To better support country development impact in ways that increasingly respond to global challenges and connect program outcomes to global challenges, the World Bank will need to scale up its operating model, develop new concessionality principles for global challenges, considering vulnerability in IDA/IBRD eligibility.
Partnerships also will be essential and improved coordination across the multilateral system should be a particular area of focus, both for knowledge and co-financing. The United Nations and the WBG should continue to enhance knowledge generation sharing and data on global public goods and expand and deepen its strategic partnership framework for the 2030 agenda at global, regional and country levels in policy development and advocacy, joint analysis and assessments, program planning and implementation, and financial support for development.
Next Steps for the SDG Stimulus
The United Nations will continue to support MDB reform, by taking next steps on the SDG Stimulus plan presented earlier this year. An SDG Stimulus Leaders Group will be shortly established by the UN Secretary General to carry forward this initiative and deliver a set of clear steps that enable the $500 billion to start flowing before the end of 2024. We propose three specific actions to move forward:
Re-channel Special Drawing Rights, including to MDBs. We need your support to seize the opportunity originally conceived by the African Development Bank and Asian Development Bank to re-channel unused Special Drawing Rights to strengthen their balance sheets and expand lending capacity. Building on the AfDB initiative, we urge SDR holders to re-channel an additional $100 billion worth of unused SDRs overall.
Address both debt overhang and debt restructuring in developing economies: We must focus both on insolvent economies undergoing debt restructuring, and the much broader set of countries saddled with large repayment schedules that are crowding out SDG investments. For the first group, there is an urgent need to step up implementation of the Common Framework by speeding up the process and changing the eligibility criteria so that more countries can access it. For the second group, we need new solutions, recognizing that the global community has yet to offer a response to their ongoing struggles.

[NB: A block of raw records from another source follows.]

(* ===== verification/Sfsio.v ===== *)
(** * The data of SFS files: [sfs_io] and its helpers ([kern/fs/sfs/sfs_io.c]), on the disk driver

    A transfer of a user or of the kernel goes block by block: whole blocks directly between
    the disk and the addresses of the [uio], partial ones through a static buffer.  Here the
    volume of [Sfs] has the driver of [Lhd] under it, whose memory is also the memory of the
    [uio]s: this is the composition of the file system with its device.

    [Lhd.write_errors_lost] says what the code makes of a disk that fails writes.  Here
    the disk may fail reads, and writes succeed ([ReliableWrites]): then the driver is
    a [Disk].  The static buffers are one, at [iobuf]; each is filled before it is used. *)
From S2P Require Import Prelude Bitmap Copyinout Uio Sfs Lhd.
Import Copyinout Uio Lhd Driver.

(** A run of the disk that writes a sector of it succeeds. *)
Class ReliableWrites (H : Type) {HW : DiskHardware H} :=
  hw_writes_ok h b l : length l = 512%nat -> Forall is_byte l -> 0 <= b < hw_nsect ->
    wp (hw_run (Z.lor LHD_WORKING LHD_ISWRITE) b l) (fun r _ => Z.land r.1 LHD_STATEMASK = LHD_OK) h.

(** ** The driver as a disk *)

Section device.
Context {H : Type} {HW : DiskHardware H} {RW : ReliableWrites H} (lh_buf iobuf : Z) (curas : option Z).
Context (buffers_apart : forall a, in_region iobuf 512 a -> ~ in_region lh_buf 512 a) (iobuf_range : 0 <= iobuf <= 2 ^ 32 - 512).
Implicit Types s : driver H.
(** A new vnode [v] for an inode that did not exist: no file has its block. *)
Definition new_inode : dinode := set_type SFS_TYPE_FILE no_inode.
Lemma new_owned s v b : inode s v = new_inode -> ~ owned s v b.
Proof.
  intros Hi [Hb0 Hin]. unfold slots, refs, ind_words in Hin. cbn [sv_i file vol] in Hin. rewrite Hi in Hin. cbn in Hin.
  repeat (apply elem_of_cons in Hin as [?|Hin]; [done|]). by apply elem_of_nil in Hin.
Qed.
Lemma new_wf s v : volume_ok (volume s) -> inode s v = new_inode -> wf (file s v).
Proof.
  intros Hv Hi. split; [by apply volume_dirty|cbn; by rewrite Hi|].
  assert (Hz : slots (file s v) = replicate 144 0) by (unfold slots, refs, ind_words; cbn [sv_i file vol]; by rewrite Hi).
  rewrite Hz. split; [by intros k b [-> _]%lookup_replicate|]. by intros i j b [-> _]%lookup_replicate.
Qed.
Lemma load_new A s v ino waste : blocks_ok A s -> vnodes s !! v = None -> ~ A ino -> 0 < ino < sb_count (sfs_sb s) -> in_use s ino = true ->
  (forall i, A i -> ~ owned s i ino) -> ~ system s ino -> waste = sfs_waste_of (block s ino) ->
  let s' := set_table (sfs_vnodes s ++ [v]) (set_vnodes (<[v := Sv ino new_inode waste true 1]> (vnodes s)) s) in
  blocks_ok (fun i => A i \/ i = ino) s' /\ all_kept A s s' /\ counts s s' (one v) /\ persists s s'.
Proof.
  intros Hk Hv Hna Hr Hu Hno Hsys Hw s'. pose proof (bk_table A s Hk) as [T1 T2 T3 T4].
  assert (Hcore : forall w x, vnodes s !! w = Some x -> sv_ino x <> ino) by (intros w x Hx <-; by destruct (bk_core A s Hk w x Hx)).
  assert (Hcount : counts s s' (one v)).
  { eapply counts_insert; [done|]. intros w. unfold one, count. rewrite Hv. cbn. destruct (w =? v); lia. }
  assert (Hper : persists s s').
  { intros w y Hy. exists y. split; [|done]. cbn. rewrite lookup_insert_ne; [done|]. intros <-. congruence. }
  assert (Htab : table_ok s').
  { split; cbn.
    - apply NoDup_app. split; [done|]. split; [|apply NoDup_singleton]. intros w Hw' ->%list_elem_of_singleton. apply T2 in Hw' as [? ?]. congruence.
    - intros w. rewrite elem_of_app, list_elem_of_singleton, lookup_insert_is_Some', T2. naive_solver.
    - intros w y [(<- & <-)|[_ Hy]]%lookup_insert_Some; [cbn; lia|eauto].
    - intros w w' y y' [(<- & <-)|[Hne Hy]]%lookup_insert_Some [(<- & <-)|[Hne' Hy']]%lookup_insert_Some E; cbn in E; [done| | |eauto].
      + by destruct (Hcore w' y').
      + by destruct (Hcore w y). }
  assert (Hnew : inode s' ino = new_inode) by (apply (inode_core s' v (Sv ino new_inode waste true 1) Htab); apply lookup_insert_eq).
  assert (Hin : forall i, i <> ino -> inode s' i = inode s i).
  { intros i Hne. unfold inode. assert (Ec : in_core s' i = in_core s i); [|by rewrite Ec]. apply option_eq. intros z. rewrite !in_core_spec by (done || by split). cbn. split.
    + intros (w & [(<- & <-)|[_ Hz]]%lookup_insert_Some & E); [by cbn in E|eauto].
    + intros (w & Hz & E). exists w. split; [|done]. rewrite lookup_insert_ne; [done|]. intros <-. congruence. }
  assert (Hkept : all_kept A s s') by (intros i Ha; apply kept_core; [apply Hin; by intros ->|by apply meta_eq|done]).
  split; [|done]. apply (blocks_change A s s'); try done; [apply Hk|exact (bk_system A s Hk)| | | | | |].
  - cbn. intros w y [(<- & <-)|[_ Hy]]%lookup_insert_Some.
    + split; [by right|]. cbn. rewrite Hw. apply waste_ok; apply dev_block_ok.
    + destruct (bk_core A s Hk w y Hy) as (H1 & H2 & H3). auto.
  - cbn. intros w y [(<- & <-)|[_ Hy]]%lookup_insert_Some Hcl; [done|by apply (bk_clean A s Hk w y)].
  - intros i Ha Hne. split; [by apply Hkept|]. destruct (in_use_ino A s i Hk Ha). split; [done|]. split; [|by apply Hno]. intros b Ho. by apply (owned_range A s i b Hk Ha Ho).
  - split; rewrite ?Hnew; try done; [apply (new_wf s'); [apply Hk|done]|by left|]. split; [done|]. intros b Ho. by apply new_owned in Ho.
  - intros i b Ha Hne Ho. by apply new_owned.
  - intros i _. by apply new_owned.
Qed.

Lemma wp_sfs_kmalloc (Q : bool -> fs -> Prop) s : (forall (ok : bool) m, Q ok (set_memory m s)) -> wp kmalloc Q s.
Proof. intros HQ. unfold kmalloc. wp_simpl. apply HQ. Qed.
Lemma memory_step A m s : blocks_ok A s -> blocks_ok A (set_memory m s) /\ all_kept A s (set_memory m s).
Proof. intros Hk. apply volume_step; try done; [by apply meta_eq|apply Hk|]. intros b Hp. by destruct (protected A s b Hk Hp). Qed.

(** Nothing that the files see has changed. *)
Definition quiet A s s' : Prop := blocks_ok A s' /\ all_kept A s s' /\ vnodes s' = vnodes s /\ sfs_sb s' = sfs_sb s /\ sfs_freemap s' = sfs_freemap s /\ forall b, block s' b = block s b.
Lemma quiet_refl A s : blocks_ok A s -> quiet A s s.
Proof. intros Hk. split; [done|]. split; [intros i _; apply file_kept_refl|done]. Qed.
Lemma quiet_trans A s1 s2 s3 : quiet A s1 s2 -> quiet A s2 s3 -> quiet A s1 s3.
Proof.
  intros (A1 & A2 & A3 & A4 & A5 & A6) (B1 & B2 & B3 & B4 & B5 & B6). split; [done|]. split; [by eapply kept_all_trans|]. split_and!; [congruence..|]. intros b. by rewrite B6.
Qed.
Lemma quiet_memory A m s : blocks_ok A s -> quiet A s (set_memory m s).
Proof. intros Hk. destruct (memory_step A m s Hk). by split_and!. Qed.
Lemma quiet_disk A s t' : blocks_ok A s -> same_disk (volume s) t' -> quiet A s (put_vol t' s).
Proof. intros Hk Hs. destruct (same_disk_step A s t' Hk Hs). destruct Hs as (d & -> & _ & Hd). by split_and!. Qed.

Mainstream state-contingent clauses: Now is the time to mainstream climate-resilient debt clauses in all official lending, to make borrowing for the future a more predictable and just endeavour. We estimate that if state-contingent debt clauses were available to the Kingdom of Morocco during the current earthquake, a 2-year pause could have freed up to $ 9.9 billion dollars in debt service payments for 2024-2025, to reconstruction work.